SULFUR is a single-player FPS roguelite that blends extraction shooter mechanics with deep customization and resource management. Players take on the role of a character navigating a corrupted world filled with dark creatures, using firearms and tools to survive procedural runs while uncovering lore about a witch and a burned church. The game emphasizes planning, risk assessment, and adapting loadouts across repeated attempts that grow more complex with each success or failure.
Gameplay
Core gameplay revolves around descending into interconnected cave networks and surface locations such as sewers and guild outposts. Combat focuses on visceral gunplay where weapons feel distinct and responsive, supported by scarcity of ammunition that forces careful shot placement and scavenging. Players collect loot including weapon parts, enchantments, and consumables during runs, then decide whether to push deeper or extract to secure gains before potential loss on death.
Resource systems add layers of strategy. A cooking mechanic lets players combine ingredients into meals that provide temporary buffs or healing, requiring inventory space management and experimentation with recipes discovered from NPCs or the environment. Weapon modification includes attaching upgrades, applying oils for multipliers, and mixing enchantment scrolls to create effects tailored to playstyles, from aggressive close-range builds to more calculated long-range approaches. Durability and repair needs further tie into the risk-reward loop, as carried gear can be lost if a run ends poorly.

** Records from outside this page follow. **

Lemma results_at_one b (l : list (nat * (bytes * bool))) :
  NoDup (map fst l) -> b ∈ map fst l ->
  exists r, omap (fun '(c, r) => if Nat.eqb c b then Some r else None) l = [r] /\ (b, r) ∈ l.
Proof.
  induction l as [|[c r] l IH]; cbn; [by intros _ ?%elem_of_nil|]. intros [Hn Hnd]%NoDup_cons [<-|Hb]%elem_of_cons.
  - exists r. rewrite Nat.eqb_refl, results_at_none by done. split; [done|left].
  - destruct (Nat.eqb_spec c b); [by subst|]. destruct (IH Hnd Hb) as (r' & E & Hin). exists r'. split; [done|by right].
Qed.

Lemma addressed_nodup a (table : gmap Z nat) :
  (forall z z' b, table !! z = Some b -> table !! z' = Some b -> z = z') -> NoDup (addressed a table).
Proof.
  intros Hi. assert (forall o : option nat, NoDup (option_list o)) as Ho by (intros [?|]; [apply NoDup_singleton|constructor]).
  destruct a; cbn [addressed]; [apply Ho| |apply Ho|constructor].
  apply (NoDup_fmap_2_strong (snd : Z * nat -> nat) (map_to_list table)); [|apply NoDup_map_to_list].
  intros [z b] [z' b'] Hz%elem_of_map_to_list Hz'%elem_of_map_to_list E. cbn in E. subst b'. f_equal. by eapply Hi.
Qed.

(** A finished call has served [b] once, or had nothing for it. *)
Lemma finished_outcome s call b z :
  call_ok s call -> sc_rest call = [] -> m_clients s !! z = Some b ->
  Forall2 (fun message r => r.1 `prefix_of` message /\ (r.2 = true -> r.1 = message)) (option_list (expected b call)) (outcome_at b call).
Proof.
  intros [Ha Hr Hk Ho Hi Hst] Hrest Hz. rewrite Hrest, app_nil_r in Ha.
  pose proof (addressed_nodup (sc_action call) (sc_table call) Hi) as Hnd. rewrite <- Ha in Hnd.
  assert (forall message, message_of (sc_action call) = Some message -> b ∈ addressed (sc_action call) (sc_table call) ->
    Forall2 (fun message r => r.1 `prefix_of` message /\ (r.2 = true -> r.1 = message)) [message] (results_at b call)) as Hin.
  { intros message Em Hb. rewrite <- Ha in Hb. destruct (results_at_one b (sc_results call) Hnd Hb) as (r & E & Hr').
    unfold results_at. rewrite E. constructor; [|constructor]. rewrite Forall_forall in Hr. by apply (Hr _ Hr'). }
  assert (b ∉ addressed (sc_action call) (sc_table call) -> results_at b call = []) as Hout.
  { intros Hb. rewrite <- Ha in Hb. by apply results_at_none. }
  unfold expected, outcome_at. destruct (sc_action call) as [id message|message|id|level message] eqn:Ea; cbn [message_of] in *; try done.
  - case_decide as Ht; [apply Hin; [done|]; cbn [addressed]; rewrite Ht; by apply list_elem_of_singleton|].
    rewrite Hout; [done|]. cbn [addressed]. destruct (sc_table call !! id) as [b'|]; cbn; [|apply not_elem_of_nil].
    intros Hb%list_elem_of_singleton. apply Ht. by rewrite Hb.
  - destruct (Nat.ltb_spec b (sc_known call)) as [Hlt|Hge].
    + apply Hin; [done|]. cbn. apply list_elem_of_fmap. exists (z, b). split; [done|]. apply elem_of_map_to_list. by apply Hst.
    + rewrite Hout; [done|]. cbn. intros ([z' b'] & -> & Hz'%elem_of_map_to_list)%list_elem_of_fmap. apply Ho in Hz'. cbn in Hge. lia.
Qed.

(** The handler of a client names no other client. *)
Lemma handle_lines_ids id nm ls :
  Forall (fun a => match a with Reply i _ | UserQuit i => i = id | _ => True end) (handle_lines id nm ls).2.
Proof.
  revert nm. induction ls as [|line ls IH]; intros nm; [constructor|]. cbn [handle_lines].
  assert (Forall (fun a => match a with Reply i _ | UserQuit i => i = id | _ => True end) (handle_line id nm line).2) as Hl.
  { unfold handle_line. case_decide; [constructor|]. unfold handle_command. destruct (parse_line _) as [[] arg].
    - by repeat constructor.
    - by repeat constructor.
    - unfold on_name. destruct (_ || _); by repeat constructor.
    - by repeat constructor.
    - unfold on_quit. destruct (negb _); by repeat constructor. }
  destruct (handle_line id nm line) as [nm1 a1]. specialize (IH nm1). destruct (handle_lines id nm1 ls) as [nm2 a2]. by apply Forall_app.
Qed.

Lemma finished_outcomes s l b z :
  Forall (call_ok s) l -> Forall (fun call => sc_rest call = []) l -> m_clients s !! z = Some b ->
  Forall2 (fun message r => r.1 `prefix_of` message /\ (r.2 = true -> r.1 = message))
    (omap (expected b) l) (concat (map (outcome_at b) l)).
Proof.
  intros Hl Hr Hz. induction l as [|call l IH]; [constructor|].
  apply Forall_cons in Hl as [Hc Hl]. apply Forall_cons in Hr as [Hr Hrl]. specialize (IH Hl Hrl).
  pose proof (finished_outcome s call b z Hc Hr Hz) as Hf. cbn [map concat].
  assert (omap (expected b) (call :: l) = option_list (expected b call) ++ omap (expected b) l) as ->.
  { cbn. by destruct (expected b call). }
  by apply Forall2_app.
Qed.

Lemma wires_outcomes b l : concat (map (wires_at b) l) = map fst (concat (map (outcome_at b) l)).
Proof.
  induction l as [|call l IH]; [done|]. cbn [map concat]. rewrite map_app, IH. f_equal. unfold wires_at, outcome_at.
  by destruct (message_of _).
Qed.

(** What an older client, still registered, is to get from a handler: its
    broadcasts. *)
Lemma older_expected ch a id conn b z :
  chat_ok ch -> ch_conns ch !! a = Some (id, conn) -> m_clients (ch_server ch) !! z = Some b -> (b < a)%nat ->
  omap (expected b) (w_done (ch_works ch (HandlerThread a))) =
  broadcasts (map sc_action (w_done (ch_works ch (HandlerThread a)))).
Proof.
  intros Hok Hconn Hz Hlt. pose proof (ck_conns _ Hok a) as Hc. rewrite Hconn in Hc. destruct Hc as [Hco Ha Hk (d & Hd & Hid)].
  pose proof (ck_calls _ Hok (HandlerThread a)) as Hcl. unfold calls in *. apply Forall_app in Hk as [Hk _]. apply Forall_app in Hcl as [Hcl _].
  assert (Forall (fun a => match a with Reply i _ | UserQuit i => i = id | _ => True end) (c_actions conn)) as Hids.
  { destruct (conn_handled id conn Hco) as (seen & _ & _ & _ & E). apply (f_equal snd) in E. cbn in E. rewrite E. apply handle_lines_ids. }
  rewrite <- Ha, map_app, <- app_assoc in Hids. apply Forall_app in Hids as [Hids _].
  set (l := w_done (ch_works ch (HandlerThread a))) in *. clearbody l. clear Ha. induction l as [|call l IH]; [done|].
  apply Forall_cons in Hk as [Hk Hkl]. apply Forall_cons in Hcl as [Hcall Hcl]. cbn [map] in Hids. apply Forall_cons in Hids as [Hi Hidl].
  specialize (IH Hkl Hcl Hidl). unfold broadcasts in *.
  assert (expected b call = match sc_action call with Connection.Broadcast message => Some message | _ => None end) as E.
  { unfold expected. destruct (sc_action call) as [i message|message|i|level message]; try done.
    - subst i. rewrite decide_False; [done|]. intros Ht.
      assert (z = id) as Ezi by (eapply (cl_injective _ _ Hcall); [apply (cl_still _ _ Hcall); [exact Hz|lia]|exact Ht]).
      destruct (ck_ids _ Hok a d z b Hd Hz Hlt). congruence.
    - destruct (Nat.ltb_spec b (sc_known call)); [done|lia]. }
  cbn. rewrite E. destruct (sc_action call); by rewrite IH.
Qed.

(** C8: a message reaches everyone, in order and once.  In every run of the
    chat, with any number of clients that come and go, all threads
    interleaved and the bytes received in any pieces: the calls a handler
    [a] has made, with those it still has to make, are the actions of the
    complete lines of a prefix of what was received from its client; and a
    client [b] that is still registered got from its thread one send for each
    broadcast made since [b] registered, and for each reply that the table
    directed to [b], in the order of the calls: a prefix of the message, and
    all of it if [send_data] succeeded.  To a client that registered before
    [a] go exactly the broadcasts. *)
Theorem messages_reach_clients ch a id conn b z
    (Hrun : rtc chat_step start_chat ch) (Hconn : ch_conns ch !! a = Some (id, conn))
    (Hb : m_clients (ch_server ch) !! z = Some b) :
  let w := ch_works ch (HandlerThread a) in
  (exists processed,
    processed `prefix_of` s_written (c_system conn) /\ (split_lines processed).2 = [] /\
    map sc_action (calls w) ++ w_todo w = (handle_lines id (initial_name id) (split_lines processed).1).2) /\
  sent_by (HandlerThread a) (ch_sent ch b) =
    map fst (concat (map (outcome_at b) (w_done w))) ++
    match w_now w with Some call => wires_at b call | None => [] end /\
  Forall2 (fun message r => r.1 `prefix_of` message /\ (r.2 = true -> r.1 = message))
    (omap (expected b) (w_done w)) (concat (map (outcome_at b) (w_done w))) /\
  ((b < a)%nat -> omap (expected b) (w_done w) = broadcasts (map sc_action (w_done w))).
Proof.
  pose proof (chat_reachable_ok ch Hrun) as Hok. cbv zeta.
  pose proof (ck_conns _ Hok a) as Hc. rewrite Hconn in Hc. destruct Hc as [Hco Ha _ _].
  pose proof (ck_calls _ Hok (HandlerThread a)) as Hcl. unfold calls in Hcl. apply Forall_app in Hcl as [Hcl _]. split_and!.
  - destruct (conn_handled id conn Hco) as (seen & _ & Hp & Hl & E). exists seen. rewrite Ha. apply (f_equal snd) in E. cbn in E. by rewrite E.
  - rewrite (ck_sent _ Hok). unfold calls. rewrite map_app, concat_app, wires_outcomes. f_equal.
    destruct (w_now _); cbn; by rewrite ?app_nil_r.
  - eapply finished_outcomes; [exact Hcl|apply Hok|exact Hb].
  - intros Hlt. by eapply older_expected.
Qed.
End chat.

(** ** A run *)

(** Everything a call has to send goes out at once. *)
Definition serve_all (t : thread) (i : nat) : list chat_event := [LockClient t i; Serve t i [SysOk 10000] []].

Progression ties into an amulet system that serves as both a checkpoint tool and a source of directional guidance or power enhancements. Encounters with strange creatures and NPCs offer warnings, trades, or insights that influence decisions without dictating paths. Recent updates have introduced save slots and roguelite difficulty options linked to individual saves, allowing players to adjust challenge levels while preserving permanent unlocks gained through weapon sacrifices at a character named Telia.
Game Modes
The primary experience centers on run-based extraction attempts through procedurally generated areas. Each attempt involves traversing multiple stages, gathering resources, and returning safely to build meta-progression. This structure encourages repeated playthroughs as players refine strategies and experiment with new combinations unlocked over time.
Patches have added support for Endless-style elements where banished cards or other modifiers persist across sessions, extending runs for those seeking longer challenges. No separate competitive or cooperative modes are currently active, keeping focus on the solitary delve into the corrupted depths with options for varied difficulty tied to save data.
Exploration and Atmosphere
The world unfolds through eerie caverns, putrid sewers, Black Guild shanties, and castle ruins, each area carrying a distinct sense of decay and hidden danger. Procedural generation ensures layouts shift between runs, while fixed elements like lore fragments and rare treasures reward thorough searching. Atmosphere builds through environmental storytelling rather than overt exposition, with details such as bloodstained collars or ocean motifs hinting at larger events without resolving every mystery upfront.
NPCs scattered throughout provide context through dialogue that ranges from dismissive to informative, shaping player understanding of factions and the central conflict. Attention to these interactions can reveal shortcuts or warnings about upcoming threats, integrating narrative discovery directly into the survival loop.
Progression and Customization
Meta-progression comes from permanent unlocks earned by sacrificing high-rank weapons, granting ongoing access to favored gear at a cost. This system rewards consistent play while allowing flexibility in builds. Enchantment and attachment variety supports both reckless and methodical approaches, with ammo limits and repair mechanics preventing over-reliance on any single setup.
Food preparation and inventory juggling add another dimension, as players balance short-term survival needs against long-term buffs. Updates have refined these systems alongside performance improvements and new animations for weapons and enemies, maintaining momentum in the Early Access phase.
Is It Worth Playing?
SULFUR appeals most to players who enjoy challenging roguelite loops combined with tactile FPS combat and extensive customization. The core loop of looting, modifying, and extracting delivers strong replay value through procedural variety and build experimentation. Active development continues with frequent patches addressing balance, adding features like save slots and difficulty settings, and expanding weapon options.
Reception highlights satisfying gunplay, engaging resource systems, and atmospheric world design, though some note the punishing nature of runs and inventory demands as potential hurdles. Those comfortable with trial-and-error progression and resource scarcity will find substantial depth here, especially as updates refine the experience further. The game remains in Early Access with ongoing support, making it suitable for players ready to engage with an evolving title rather than a finished product.